When people ask me how I healed, I usually lie. I cite a combination of time, low-dose naltrexone, energy management, and meditation.
I rarely mention acceptance.
When I do mention the a-word, I hedge. I hide behind disclaimers like, “I know it's a little woo woo” or “my therapist told me to try it.”
Why do I lie or hedge? Because I’ve caught the furtive look between doctor-friends. Because those friends aren’t wrong (I can’t find any clinical evidence to support my claim, either). Because without a tangible act to point to or hold in my hands (like an orange bottle with a child seal), recovery feels tenuous. And because I’ve been blocked from recovery groups and unfollowed after suggesting that sufferers try acceptance.
You’d probably lie, too!
Sure, writers have explored acceptance as a way to reclaim joy and agency while living with chronic illness.
And yes, I’ve read about the acceptance paradox and believe the psychological argument that acceptance is a precondition to change.
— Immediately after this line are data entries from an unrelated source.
(** * cdn-private: the upload endpoint of [app/main.py]

    A shallow embedding of the upload service: the helpers
    [sanitize_segment] and [compress_image] and the request handler
    [upload_image], with the file system, the clock, the random source and
    the imaging library made explicit. *)

From Stdlib Require Import ZArith List Ascii String Bool Lia.
From Equations Require Import Equations.
From stdpp Require Import base strings gmap.

Local Open Scope string_scope.
Local Open Scope Z_scope.

(** ** Python strings

    A Python [str] is modelled by a Rocq [string] whose characters are
    the code points 0..255; the classification and case tables below are
    the ones of CPython on that range. *)
Module PyStr.

Definition code (c : ascii) : N := N_of_ascii c.

Definition in_range (lo hi : N) (c : ascii) : bool :=
  ((lo <=? code c) && (code c <=? hi))%N.

Definition is_ascii_digit (c : ascii) : bool := in_range 48 57 c.
Definition is_ascii_upper (c : ascii) : bool := in_range 65 90 c.
Definition is_ascii_lower (c : ascii) : bool := in_range 97 122 c.

(** Code points 128..255 for which [str.isalnum] holds: the letters
    and the superscript digits and vulgar fractions. *)
Definition is_high_alnum (c : ascii) : bool :=
  existsb (N.eqb (code c)) [170; 178; 179; 181; 185; 186; 188; 189; 190]%N
  || in_range 192 214 c || in_range 216 246 c || in_range 248 255 c.

(** [c.isalnum()] for a one-character string. *)
Definition isalnum_char (c : ascii) : bool :=
  is_ascii_digit c || is_ascii_upper c || is_ascii_lower c || is_high_alnum c.

Definition chars (s : string) : list ascii := list_ascii_of_string s.

(** [s.isalnum()]: every character is alphanumeric and there is at
    least one character. *)
Definition isalnum (s : string) : bool :=
  match chars s with
  | [] => false
  | cs => forallb isalnum_char cs
  end.

(** [s.replace(c, "")] for a one-character [c]. *)
Fixpoint remove_char (c : ascii) (s : string) : string :=
  match s with
  | EmptyString => EmptyString
  | String d r =>
      if Ascii.eqb d c then remove_char c r else String d (remove_char c r)
  end.

(** [c in s] for a one-character [c]. *)
Fixpoint contains (c : ascii) (s : string) : bool :=
  match s with
  | EmptyString => false
  | String d r => Ascii.eqb d c || contains c r
  end.

(** [s.split(c)[-1]]: the text after the last occurrence of [c], the
    whole string when there is none. *)
Fixpoint last_field (c : ascii) (s : string) : string :=
  match s with
  | EmptyString => EmptyString
  | String d r =>
      if Ascii.eqb d c then last_field c r
      else if contains c r then last_field c r
      else s
  end.

Definition lower_char (c : ascii) : ascii :=
  if is_ascii_upper c || in_range 192 214 c || in_range 216 222 c
  then ascii_of_N (code c + 32)
  else c.

(** [s.startswith(c)] and [s.endswith(c)] for a one-character [c]. *)
Definition startswith (c : ascii) (s : string) : bool :=
  match s with
  | EmptyString => false
  | String d _ => Ascii.eqb d c
  end.

Fixpoint endswith (c : ascii) (s : string) : bool :=
  match s with
  | EmptyString => false
  | String d EmptyString => Ascii.eqb d c
  | String _ r => endswith c r
  end.

(** [s.lower()] on this range, where it works character by character.
    (Beyond code point 255 [str.lower] looks at the neighbours of a
    character, as for the Greek final sigma; such names are outside this
    model.) *)
Fixpoint lower (s : string) : string :=
  match s with
  | EmptyString => EmptyString
  | String d r => String (lower_char d) (lower r)
  end.

(** Decimal digits of a natural number, as [str(n)] prints them. *)
Definition digit (n : Z) : ascii := ascii_of_N (48 + Z.to_N n).

Fixpoint dec_digits (fuel : nat) (n : Z) (acc : string) : string :=
  match fuel with
  | O => acc
  | S f =>
      let acc' := String (digit (n mod 10)) acc in
      if n / 10 =? 0 then acc' else dec_digits f (n / 10) acc'
  end.

(** [str(n)] for an integer [n]. *)
Definition str_int (n : Z) : string :=
  if n <? 0 then String "-" (dec_digits (S (Z.to_nat (Z.log2 (- n)))) (- n) "")
  else dec_digits (S (Z.to_nat (Z.log2 n))) n "".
And okay, if I squint, I can chart a logical path from acceptance to healing by way of stress reduction and neural plasticity. Reducing the negatives (like inflammation, cortisol, and pain perception) and dialing up the positives (like immune function and autonomic nervous system regulation) had to help me. But doesn’t that logical path resemble whatever the reverse of death by a thousand cuts is? It sure doesn’t scream ‘spontaneous healing’ to me.
I’ve yet to find hard data that supports what I’ve experienced: when I finally accepted that my limitations might be for life, the shackles of those limitations unlocked.
Pre-acceptance, I was a prisoner to a two hour morning routine and obsessively researching treatments. I was a puddle of desperation, pinning my hopes on the next doctor, supplement, breathwork technique and the occasional psychic. Post-acceptance, I prioritized warm sun on my skin and going to the park because I liked it (and not because grounding is apparently good for me).
Basically, I stopped using my four hours a day of energy to “get better” and started trying to enjoy my life.
But my claim reminds me of the book Letting Go: The Pathway to Surrender, which is full of supernatural claims and is largely dismissed as pseudoscience. The author argues that one can rid themselves of even the most serious of ailments by surrendering to negative emotions. Highlights include a patient’s “severely sprained ankle [that] healed itself in minutes,” cases of athlete's foot resolving via “continual cancellation” of the belief that athlete’s foot is correlated with hotel room floors, and the author’s own healing of poor eyesight by removing the glasses that he had worn for years and driving a vehicle home blindly.*
If this sounds dangerous, don’t worry! “As soon as it was vital to see something, it would be seen.” This includes the edge of a literal cliff that “was made visible just as it was necessary to see it.”*
It’s no wonder I hid my spontaneous healing from most of the world.
But here’s the catch: when I’m actually honest, I’m rewarded for it. When I’m chatting with someone else who has recovered, the truth tends to break through. I’ll tiptoe right up to the cliff of the truth and they’ll jump off with me, exclaiming “yeah, it was the same for me too.” This either happens because there are lots of people out there who’ve experienced my same brand of acceptance or there’s someone upstairs who is nudging me towards accepting the truth of my own experience.
This happened three days ago, in a conversation with a guy who ran a marathon after he recovered.
I’m not aiming to run a marathon. But I wonder, if I had been honest with myself earlier (when we’re lying to others, we’re usually lying to ourselves, too), could I have biked 100 miles sooner? Ran a 10K faster? Or better yet, nudged someone else towards the path of healing?
I’ve wasted enough time lying. Acceptance healed me.
*I made the embarrassing mistake of imploring a friend to read this book after I’d read only the first few chapters. She got to the glasses scene before I did and grew concerned for my well-being.
Jules, this essay is unexpectedly healing, but not the kind of thing you can prescribe without sounding a little... unhinged. I think we've all hedged the truth to dodge that 'furtive look' from friends, but there's something beautifully rebellious about declaring, 'Acceptance healed me.' It’s like admitting you stopped chasing the buns and it decided to pull over.